• _EXERCISE_: Every line from the one containing "- intros _ s'" to the one containing "- apply wp_bind. eapply wp_conseq; [by apply pushFailed_pushes;" in the records below, both included, must be set down exactly, and no other line.

• _DATA SUPPLIED_:

- - - -

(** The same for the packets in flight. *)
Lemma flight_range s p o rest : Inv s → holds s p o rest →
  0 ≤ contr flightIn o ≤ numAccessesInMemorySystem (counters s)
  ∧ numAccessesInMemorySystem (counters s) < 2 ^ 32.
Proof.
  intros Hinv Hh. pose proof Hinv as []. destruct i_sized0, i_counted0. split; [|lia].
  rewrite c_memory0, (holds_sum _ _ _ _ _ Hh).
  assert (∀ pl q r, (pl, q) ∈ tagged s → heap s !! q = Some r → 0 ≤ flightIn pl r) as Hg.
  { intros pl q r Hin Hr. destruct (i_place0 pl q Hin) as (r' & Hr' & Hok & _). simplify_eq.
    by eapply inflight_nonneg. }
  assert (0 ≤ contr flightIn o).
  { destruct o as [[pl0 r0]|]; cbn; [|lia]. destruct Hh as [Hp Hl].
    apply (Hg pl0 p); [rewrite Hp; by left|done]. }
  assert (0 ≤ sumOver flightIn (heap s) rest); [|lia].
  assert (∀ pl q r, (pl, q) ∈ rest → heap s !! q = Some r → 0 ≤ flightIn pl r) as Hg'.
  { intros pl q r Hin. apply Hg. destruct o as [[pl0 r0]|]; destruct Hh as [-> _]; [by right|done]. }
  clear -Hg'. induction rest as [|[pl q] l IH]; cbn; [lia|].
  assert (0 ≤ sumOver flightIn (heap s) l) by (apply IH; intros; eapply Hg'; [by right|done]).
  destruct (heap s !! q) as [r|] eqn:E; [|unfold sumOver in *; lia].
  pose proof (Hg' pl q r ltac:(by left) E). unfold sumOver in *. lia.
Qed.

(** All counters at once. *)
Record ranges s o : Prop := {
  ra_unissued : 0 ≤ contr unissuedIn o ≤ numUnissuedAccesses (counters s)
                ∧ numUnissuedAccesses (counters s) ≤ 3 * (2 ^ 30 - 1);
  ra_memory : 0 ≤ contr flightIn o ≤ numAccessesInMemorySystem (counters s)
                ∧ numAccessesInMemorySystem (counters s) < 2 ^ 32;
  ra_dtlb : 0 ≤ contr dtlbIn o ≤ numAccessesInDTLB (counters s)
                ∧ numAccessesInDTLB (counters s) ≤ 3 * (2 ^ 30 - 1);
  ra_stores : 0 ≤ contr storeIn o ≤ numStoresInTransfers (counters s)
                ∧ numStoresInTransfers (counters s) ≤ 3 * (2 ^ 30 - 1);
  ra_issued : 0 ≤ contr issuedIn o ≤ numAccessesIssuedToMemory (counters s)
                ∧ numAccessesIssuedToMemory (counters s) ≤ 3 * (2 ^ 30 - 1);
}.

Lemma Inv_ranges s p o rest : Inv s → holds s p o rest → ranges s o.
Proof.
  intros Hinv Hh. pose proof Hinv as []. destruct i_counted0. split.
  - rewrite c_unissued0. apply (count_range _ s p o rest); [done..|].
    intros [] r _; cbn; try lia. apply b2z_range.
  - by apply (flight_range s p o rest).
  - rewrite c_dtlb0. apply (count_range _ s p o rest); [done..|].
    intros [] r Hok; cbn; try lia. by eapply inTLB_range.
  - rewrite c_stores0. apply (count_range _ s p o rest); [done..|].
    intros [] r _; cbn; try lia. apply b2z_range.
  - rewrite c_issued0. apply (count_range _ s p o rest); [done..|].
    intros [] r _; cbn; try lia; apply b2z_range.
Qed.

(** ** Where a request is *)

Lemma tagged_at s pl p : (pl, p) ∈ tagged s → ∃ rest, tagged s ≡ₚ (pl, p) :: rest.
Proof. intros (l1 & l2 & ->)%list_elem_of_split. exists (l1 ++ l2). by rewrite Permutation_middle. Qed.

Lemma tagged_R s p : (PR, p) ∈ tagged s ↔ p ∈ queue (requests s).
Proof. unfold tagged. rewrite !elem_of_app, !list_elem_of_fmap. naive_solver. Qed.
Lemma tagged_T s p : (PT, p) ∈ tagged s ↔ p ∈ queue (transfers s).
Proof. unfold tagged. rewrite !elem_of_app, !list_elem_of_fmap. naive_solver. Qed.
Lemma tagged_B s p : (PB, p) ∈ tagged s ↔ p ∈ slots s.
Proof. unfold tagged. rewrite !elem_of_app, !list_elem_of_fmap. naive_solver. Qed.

- - - -

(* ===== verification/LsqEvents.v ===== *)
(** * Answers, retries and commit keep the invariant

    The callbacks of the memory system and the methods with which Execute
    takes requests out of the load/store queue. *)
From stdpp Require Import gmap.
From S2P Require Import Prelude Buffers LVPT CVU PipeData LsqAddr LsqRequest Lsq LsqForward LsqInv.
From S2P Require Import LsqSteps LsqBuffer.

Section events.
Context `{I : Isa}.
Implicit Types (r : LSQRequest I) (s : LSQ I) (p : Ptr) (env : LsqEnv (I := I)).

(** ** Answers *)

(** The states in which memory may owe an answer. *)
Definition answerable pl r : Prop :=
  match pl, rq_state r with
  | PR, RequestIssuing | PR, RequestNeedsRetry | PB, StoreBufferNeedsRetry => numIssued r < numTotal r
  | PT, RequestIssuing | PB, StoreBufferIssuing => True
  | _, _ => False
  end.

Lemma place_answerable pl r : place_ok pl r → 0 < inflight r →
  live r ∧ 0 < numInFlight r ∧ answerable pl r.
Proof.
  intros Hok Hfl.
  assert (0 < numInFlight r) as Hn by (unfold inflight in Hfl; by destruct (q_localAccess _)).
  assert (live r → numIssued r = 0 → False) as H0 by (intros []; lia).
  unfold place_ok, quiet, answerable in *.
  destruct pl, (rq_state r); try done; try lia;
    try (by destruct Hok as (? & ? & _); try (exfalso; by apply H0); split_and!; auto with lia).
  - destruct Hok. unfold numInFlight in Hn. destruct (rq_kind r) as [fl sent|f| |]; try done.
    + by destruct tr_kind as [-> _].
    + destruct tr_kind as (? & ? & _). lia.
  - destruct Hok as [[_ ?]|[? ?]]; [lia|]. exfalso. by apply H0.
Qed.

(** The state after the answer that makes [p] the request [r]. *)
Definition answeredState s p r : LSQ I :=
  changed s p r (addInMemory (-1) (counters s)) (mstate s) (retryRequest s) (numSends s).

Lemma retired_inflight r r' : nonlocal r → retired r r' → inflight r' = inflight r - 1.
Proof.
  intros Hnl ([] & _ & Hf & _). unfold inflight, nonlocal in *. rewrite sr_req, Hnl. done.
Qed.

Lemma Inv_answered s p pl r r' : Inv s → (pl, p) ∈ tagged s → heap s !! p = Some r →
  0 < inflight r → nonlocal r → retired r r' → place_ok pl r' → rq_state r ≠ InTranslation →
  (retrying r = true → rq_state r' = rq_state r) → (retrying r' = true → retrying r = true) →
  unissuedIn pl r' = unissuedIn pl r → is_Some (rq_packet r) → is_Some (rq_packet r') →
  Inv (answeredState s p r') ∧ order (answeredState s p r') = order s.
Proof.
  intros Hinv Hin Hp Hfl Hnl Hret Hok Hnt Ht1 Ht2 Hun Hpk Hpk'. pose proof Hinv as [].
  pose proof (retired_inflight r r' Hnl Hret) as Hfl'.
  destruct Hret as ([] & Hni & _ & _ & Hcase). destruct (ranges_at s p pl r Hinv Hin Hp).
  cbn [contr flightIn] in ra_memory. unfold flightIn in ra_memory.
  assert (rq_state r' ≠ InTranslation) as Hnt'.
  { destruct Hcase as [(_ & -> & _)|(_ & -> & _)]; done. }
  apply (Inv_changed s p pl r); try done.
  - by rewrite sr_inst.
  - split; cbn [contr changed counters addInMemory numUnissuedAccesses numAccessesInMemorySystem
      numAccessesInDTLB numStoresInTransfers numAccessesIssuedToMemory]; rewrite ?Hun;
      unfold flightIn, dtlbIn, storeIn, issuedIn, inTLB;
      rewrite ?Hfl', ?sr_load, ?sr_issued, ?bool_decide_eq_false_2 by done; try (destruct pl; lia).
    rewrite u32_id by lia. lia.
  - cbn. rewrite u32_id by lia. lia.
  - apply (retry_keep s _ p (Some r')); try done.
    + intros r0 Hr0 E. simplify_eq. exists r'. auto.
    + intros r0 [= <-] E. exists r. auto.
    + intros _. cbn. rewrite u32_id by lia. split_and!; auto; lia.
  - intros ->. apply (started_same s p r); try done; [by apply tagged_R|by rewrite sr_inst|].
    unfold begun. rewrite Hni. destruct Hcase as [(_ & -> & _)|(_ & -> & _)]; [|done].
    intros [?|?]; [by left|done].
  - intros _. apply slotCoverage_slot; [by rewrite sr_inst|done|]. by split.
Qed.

- - - -

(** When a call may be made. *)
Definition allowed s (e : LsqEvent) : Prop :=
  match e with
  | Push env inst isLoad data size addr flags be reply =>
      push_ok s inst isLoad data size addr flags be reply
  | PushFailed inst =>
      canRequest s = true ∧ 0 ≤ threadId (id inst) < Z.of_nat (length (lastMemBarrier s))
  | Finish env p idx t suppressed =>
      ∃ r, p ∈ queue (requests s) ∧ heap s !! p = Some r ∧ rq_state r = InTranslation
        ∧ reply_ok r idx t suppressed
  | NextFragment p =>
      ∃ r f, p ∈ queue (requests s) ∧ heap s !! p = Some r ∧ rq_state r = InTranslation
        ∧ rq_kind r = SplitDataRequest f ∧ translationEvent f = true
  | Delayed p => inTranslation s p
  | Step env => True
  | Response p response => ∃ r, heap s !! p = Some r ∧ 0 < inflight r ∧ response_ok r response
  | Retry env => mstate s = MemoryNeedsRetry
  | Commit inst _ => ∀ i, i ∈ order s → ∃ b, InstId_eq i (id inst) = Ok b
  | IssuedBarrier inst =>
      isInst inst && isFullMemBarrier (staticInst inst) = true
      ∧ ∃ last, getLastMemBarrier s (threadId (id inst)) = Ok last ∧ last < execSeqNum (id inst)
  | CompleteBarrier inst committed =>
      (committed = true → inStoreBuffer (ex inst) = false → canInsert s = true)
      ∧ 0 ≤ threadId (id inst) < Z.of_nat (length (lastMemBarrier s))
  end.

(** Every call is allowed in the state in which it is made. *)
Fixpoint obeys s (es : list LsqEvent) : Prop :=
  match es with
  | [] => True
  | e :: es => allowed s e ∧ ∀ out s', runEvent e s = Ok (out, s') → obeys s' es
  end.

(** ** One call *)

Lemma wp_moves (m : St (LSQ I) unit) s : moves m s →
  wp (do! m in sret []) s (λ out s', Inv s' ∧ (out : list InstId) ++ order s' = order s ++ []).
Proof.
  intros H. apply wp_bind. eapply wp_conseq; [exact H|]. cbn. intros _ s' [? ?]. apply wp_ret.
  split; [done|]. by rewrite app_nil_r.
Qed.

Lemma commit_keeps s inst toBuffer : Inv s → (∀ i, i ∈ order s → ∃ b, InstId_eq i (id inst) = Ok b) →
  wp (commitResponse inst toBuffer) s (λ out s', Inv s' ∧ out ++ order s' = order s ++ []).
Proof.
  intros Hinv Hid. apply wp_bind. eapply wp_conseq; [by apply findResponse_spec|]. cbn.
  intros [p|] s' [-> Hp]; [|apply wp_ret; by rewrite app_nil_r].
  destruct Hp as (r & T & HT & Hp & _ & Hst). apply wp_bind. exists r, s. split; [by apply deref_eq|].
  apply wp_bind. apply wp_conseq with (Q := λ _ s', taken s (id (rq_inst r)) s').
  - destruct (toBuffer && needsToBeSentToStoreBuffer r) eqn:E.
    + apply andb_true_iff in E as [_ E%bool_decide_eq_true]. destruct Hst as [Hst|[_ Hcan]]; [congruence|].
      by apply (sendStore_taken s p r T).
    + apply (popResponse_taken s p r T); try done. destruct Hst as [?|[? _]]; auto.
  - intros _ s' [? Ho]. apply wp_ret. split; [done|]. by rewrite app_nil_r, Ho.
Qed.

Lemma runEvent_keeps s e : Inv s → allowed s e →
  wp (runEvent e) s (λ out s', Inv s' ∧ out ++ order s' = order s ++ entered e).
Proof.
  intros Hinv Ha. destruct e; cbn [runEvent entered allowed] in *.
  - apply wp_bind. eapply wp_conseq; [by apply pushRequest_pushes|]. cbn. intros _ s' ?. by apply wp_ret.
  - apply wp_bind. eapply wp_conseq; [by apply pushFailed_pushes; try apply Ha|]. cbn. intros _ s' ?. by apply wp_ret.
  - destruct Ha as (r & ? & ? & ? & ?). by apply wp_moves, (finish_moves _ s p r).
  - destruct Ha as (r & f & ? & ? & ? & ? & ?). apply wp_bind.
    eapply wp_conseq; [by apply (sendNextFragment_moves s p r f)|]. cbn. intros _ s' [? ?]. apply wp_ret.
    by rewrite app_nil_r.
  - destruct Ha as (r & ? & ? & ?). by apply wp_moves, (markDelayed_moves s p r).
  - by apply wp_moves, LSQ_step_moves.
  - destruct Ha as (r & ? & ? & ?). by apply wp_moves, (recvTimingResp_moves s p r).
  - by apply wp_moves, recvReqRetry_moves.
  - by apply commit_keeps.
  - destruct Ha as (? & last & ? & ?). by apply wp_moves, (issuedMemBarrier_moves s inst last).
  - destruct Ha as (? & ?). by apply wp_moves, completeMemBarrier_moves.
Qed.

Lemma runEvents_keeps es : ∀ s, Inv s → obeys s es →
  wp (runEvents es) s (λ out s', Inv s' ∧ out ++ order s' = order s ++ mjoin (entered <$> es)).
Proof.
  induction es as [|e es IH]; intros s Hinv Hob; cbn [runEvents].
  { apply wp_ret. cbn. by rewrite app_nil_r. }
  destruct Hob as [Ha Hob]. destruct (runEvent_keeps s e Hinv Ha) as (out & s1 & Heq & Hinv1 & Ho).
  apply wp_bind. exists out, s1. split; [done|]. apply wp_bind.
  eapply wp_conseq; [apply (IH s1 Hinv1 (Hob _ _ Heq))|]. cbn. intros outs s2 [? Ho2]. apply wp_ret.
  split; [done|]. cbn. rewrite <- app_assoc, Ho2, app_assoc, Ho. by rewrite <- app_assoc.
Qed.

- - - -

• _ANSWER SECTION_:
  - intros _ s' [? Ho]. apply wp_ret. split; [done|]. by rewrite app_nil_r, Ho.
Qed.

Lemma runEvent_keeps s e : Inv s → allowed s e →
  wp (runEvent e) s (λ out s', Inv s' ∧ out ++ order s' = order s ++ entered e).
Proof.
  intros Hinv Ha. destruct e; cbn [runEvent entered allowed] in *.
  - apply wp_bind. eapply wp_conseq; [by apply pushRequest_pushes|]. cbn. intros _ s' ?. by apply wp_ret.
  - apply wp_bind. eapply wp_conseq; [by apply pushFailed_pushes; try apply Ha|]. cbn. intros _ s' ?. by apply wp_ret.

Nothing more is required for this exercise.